Source information:
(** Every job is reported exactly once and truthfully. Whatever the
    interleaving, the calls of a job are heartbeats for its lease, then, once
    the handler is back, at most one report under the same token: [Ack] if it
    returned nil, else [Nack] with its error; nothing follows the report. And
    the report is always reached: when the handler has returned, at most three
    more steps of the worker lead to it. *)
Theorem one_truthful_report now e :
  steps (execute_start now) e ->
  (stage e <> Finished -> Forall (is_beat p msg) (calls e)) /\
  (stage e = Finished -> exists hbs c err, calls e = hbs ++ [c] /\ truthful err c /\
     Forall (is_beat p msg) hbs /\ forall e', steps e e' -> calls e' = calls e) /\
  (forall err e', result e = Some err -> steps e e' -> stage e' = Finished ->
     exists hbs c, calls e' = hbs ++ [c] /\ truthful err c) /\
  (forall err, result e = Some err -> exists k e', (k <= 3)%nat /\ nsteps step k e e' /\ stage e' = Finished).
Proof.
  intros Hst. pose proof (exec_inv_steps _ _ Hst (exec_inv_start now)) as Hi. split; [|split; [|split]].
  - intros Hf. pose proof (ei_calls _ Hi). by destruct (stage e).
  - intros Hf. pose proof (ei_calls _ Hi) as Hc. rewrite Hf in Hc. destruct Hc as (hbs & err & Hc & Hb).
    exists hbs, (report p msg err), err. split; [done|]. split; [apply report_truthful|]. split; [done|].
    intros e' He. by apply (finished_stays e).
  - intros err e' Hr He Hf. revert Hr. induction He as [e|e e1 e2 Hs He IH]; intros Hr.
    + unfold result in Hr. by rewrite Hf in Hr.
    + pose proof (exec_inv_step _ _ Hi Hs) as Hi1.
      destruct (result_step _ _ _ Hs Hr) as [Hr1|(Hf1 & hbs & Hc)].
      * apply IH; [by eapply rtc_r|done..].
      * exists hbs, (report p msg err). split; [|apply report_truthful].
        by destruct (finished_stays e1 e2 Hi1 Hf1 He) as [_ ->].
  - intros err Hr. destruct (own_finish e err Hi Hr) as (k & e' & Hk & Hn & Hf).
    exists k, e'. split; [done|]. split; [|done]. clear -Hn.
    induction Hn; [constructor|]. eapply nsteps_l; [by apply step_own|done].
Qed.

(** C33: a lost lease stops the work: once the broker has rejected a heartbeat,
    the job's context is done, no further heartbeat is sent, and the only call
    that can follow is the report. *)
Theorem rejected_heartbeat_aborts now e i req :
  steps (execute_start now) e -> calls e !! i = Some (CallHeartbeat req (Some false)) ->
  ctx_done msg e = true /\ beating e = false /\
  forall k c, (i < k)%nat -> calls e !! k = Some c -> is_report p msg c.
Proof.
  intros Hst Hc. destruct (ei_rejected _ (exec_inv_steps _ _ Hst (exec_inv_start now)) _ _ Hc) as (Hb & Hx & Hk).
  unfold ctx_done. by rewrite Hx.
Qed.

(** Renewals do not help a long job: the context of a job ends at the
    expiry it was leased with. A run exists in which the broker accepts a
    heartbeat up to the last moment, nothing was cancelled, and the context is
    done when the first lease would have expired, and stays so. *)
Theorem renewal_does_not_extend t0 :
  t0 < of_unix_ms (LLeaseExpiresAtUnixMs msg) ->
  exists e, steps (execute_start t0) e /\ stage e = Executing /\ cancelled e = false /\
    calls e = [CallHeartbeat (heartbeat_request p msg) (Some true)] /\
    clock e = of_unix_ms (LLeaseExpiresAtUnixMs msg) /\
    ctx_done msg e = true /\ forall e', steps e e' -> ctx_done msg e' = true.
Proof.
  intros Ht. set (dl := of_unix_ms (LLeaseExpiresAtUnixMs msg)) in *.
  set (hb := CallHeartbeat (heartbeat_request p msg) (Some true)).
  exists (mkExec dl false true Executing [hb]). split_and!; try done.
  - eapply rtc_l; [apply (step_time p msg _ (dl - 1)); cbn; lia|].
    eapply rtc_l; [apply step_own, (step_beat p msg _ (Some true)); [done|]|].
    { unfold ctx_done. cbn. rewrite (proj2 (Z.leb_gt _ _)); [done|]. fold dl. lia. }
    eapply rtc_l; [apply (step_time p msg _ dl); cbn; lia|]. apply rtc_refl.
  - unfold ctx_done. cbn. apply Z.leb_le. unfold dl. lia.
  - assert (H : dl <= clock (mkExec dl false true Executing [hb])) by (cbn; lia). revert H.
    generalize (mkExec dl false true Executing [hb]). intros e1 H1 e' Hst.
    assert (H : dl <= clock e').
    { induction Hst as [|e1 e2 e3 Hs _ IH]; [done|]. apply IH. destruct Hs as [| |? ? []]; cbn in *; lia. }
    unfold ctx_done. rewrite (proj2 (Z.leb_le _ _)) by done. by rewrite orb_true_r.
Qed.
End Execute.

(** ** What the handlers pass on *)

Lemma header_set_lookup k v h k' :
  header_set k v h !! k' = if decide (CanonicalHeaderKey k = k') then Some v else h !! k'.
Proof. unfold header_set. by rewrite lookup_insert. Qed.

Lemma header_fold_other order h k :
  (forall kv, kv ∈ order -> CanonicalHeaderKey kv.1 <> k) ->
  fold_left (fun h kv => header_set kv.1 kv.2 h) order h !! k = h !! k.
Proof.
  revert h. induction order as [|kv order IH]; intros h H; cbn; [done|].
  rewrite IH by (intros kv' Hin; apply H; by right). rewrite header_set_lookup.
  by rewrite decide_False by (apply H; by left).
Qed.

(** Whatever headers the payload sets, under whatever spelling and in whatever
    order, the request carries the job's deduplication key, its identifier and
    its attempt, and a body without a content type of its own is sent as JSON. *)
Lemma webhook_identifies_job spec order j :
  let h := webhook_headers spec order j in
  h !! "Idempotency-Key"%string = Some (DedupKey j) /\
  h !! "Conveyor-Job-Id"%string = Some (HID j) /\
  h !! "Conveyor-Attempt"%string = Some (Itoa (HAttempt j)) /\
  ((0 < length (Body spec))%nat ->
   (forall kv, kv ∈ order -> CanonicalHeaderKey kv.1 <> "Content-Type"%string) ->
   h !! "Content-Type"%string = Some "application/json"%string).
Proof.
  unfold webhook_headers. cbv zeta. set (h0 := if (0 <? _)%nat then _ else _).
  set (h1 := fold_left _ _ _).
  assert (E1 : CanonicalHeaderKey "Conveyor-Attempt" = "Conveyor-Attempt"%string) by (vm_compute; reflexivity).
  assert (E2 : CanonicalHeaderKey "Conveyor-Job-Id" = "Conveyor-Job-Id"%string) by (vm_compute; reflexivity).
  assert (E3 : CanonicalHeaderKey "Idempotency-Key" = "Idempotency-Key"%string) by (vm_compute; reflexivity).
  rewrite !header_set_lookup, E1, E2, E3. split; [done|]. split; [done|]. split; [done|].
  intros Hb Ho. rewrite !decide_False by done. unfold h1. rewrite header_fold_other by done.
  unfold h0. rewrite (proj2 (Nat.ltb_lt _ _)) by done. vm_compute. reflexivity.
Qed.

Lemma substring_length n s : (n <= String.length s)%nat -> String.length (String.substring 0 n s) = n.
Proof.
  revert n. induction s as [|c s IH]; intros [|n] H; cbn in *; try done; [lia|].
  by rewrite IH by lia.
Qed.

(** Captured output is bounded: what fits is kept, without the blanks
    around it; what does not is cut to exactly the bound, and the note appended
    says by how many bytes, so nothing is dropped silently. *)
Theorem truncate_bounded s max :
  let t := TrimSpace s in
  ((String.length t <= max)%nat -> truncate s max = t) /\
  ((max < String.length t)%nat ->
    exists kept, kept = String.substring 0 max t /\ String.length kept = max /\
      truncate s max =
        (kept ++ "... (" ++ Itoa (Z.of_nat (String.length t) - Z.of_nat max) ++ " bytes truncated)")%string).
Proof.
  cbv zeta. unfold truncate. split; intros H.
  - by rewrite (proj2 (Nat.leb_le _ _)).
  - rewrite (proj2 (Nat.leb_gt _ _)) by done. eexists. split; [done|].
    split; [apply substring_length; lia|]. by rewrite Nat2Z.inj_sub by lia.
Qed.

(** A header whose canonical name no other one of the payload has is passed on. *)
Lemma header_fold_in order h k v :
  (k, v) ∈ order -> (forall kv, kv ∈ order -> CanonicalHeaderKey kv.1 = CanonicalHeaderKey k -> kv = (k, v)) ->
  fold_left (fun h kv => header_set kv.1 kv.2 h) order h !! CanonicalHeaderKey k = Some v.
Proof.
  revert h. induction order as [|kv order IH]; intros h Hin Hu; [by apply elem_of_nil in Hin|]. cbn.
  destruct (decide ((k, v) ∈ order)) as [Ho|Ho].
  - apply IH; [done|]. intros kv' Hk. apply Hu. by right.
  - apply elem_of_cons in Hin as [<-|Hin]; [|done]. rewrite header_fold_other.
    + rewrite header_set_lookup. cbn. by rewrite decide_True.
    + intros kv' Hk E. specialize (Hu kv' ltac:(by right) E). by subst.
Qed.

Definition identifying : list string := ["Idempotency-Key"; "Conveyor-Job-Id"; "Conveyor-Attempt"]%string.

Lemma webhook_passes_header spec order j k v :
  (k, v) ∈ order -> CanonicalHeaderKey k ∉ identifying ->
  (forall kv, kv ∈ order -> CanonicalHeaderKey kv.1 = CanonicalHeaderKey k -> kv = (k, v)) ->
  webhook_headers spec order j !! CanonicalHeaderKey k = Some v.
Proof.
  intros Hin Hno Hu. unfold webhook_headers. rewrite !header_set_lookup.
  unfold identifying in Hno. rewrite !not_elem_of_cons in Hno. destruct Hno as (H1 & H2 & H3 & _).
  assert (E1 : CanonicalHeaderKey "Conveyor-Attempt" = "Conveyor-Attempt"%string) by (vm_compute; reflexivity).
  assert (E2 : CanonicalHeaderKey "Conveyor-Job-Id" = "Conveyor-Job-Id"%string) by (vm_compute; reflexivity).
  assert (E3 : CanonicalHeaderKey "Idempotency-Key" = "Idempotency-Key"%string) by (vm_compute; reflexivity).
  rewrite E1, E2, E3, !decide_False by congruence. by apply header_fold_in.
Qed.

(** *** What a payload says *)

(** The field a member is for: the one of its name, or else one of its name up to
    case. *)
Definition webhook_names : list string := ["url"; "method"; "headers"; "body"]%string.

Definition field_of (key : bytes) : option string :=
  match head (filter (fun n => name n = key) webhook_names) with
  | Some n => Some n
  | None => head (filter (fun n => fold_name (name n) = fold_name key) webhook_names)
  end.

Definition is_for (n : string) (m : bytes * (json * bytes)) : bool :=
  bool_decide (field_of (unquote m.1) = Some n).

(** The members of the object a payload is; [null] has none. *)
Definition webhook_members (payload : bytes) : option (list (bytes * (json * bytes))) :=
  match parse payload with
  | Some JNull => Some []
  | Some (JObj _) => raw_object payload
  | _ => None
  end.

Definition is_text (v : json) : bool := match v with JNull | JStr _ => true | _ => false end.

About this exercise: Copy out all lines of the material containing the word "Whatever".

Answer for the task:
(** Every job is reported exactly once and truthfully. Whatever the
(** Whatever headers the payload sets, under whatever spelling and in whatever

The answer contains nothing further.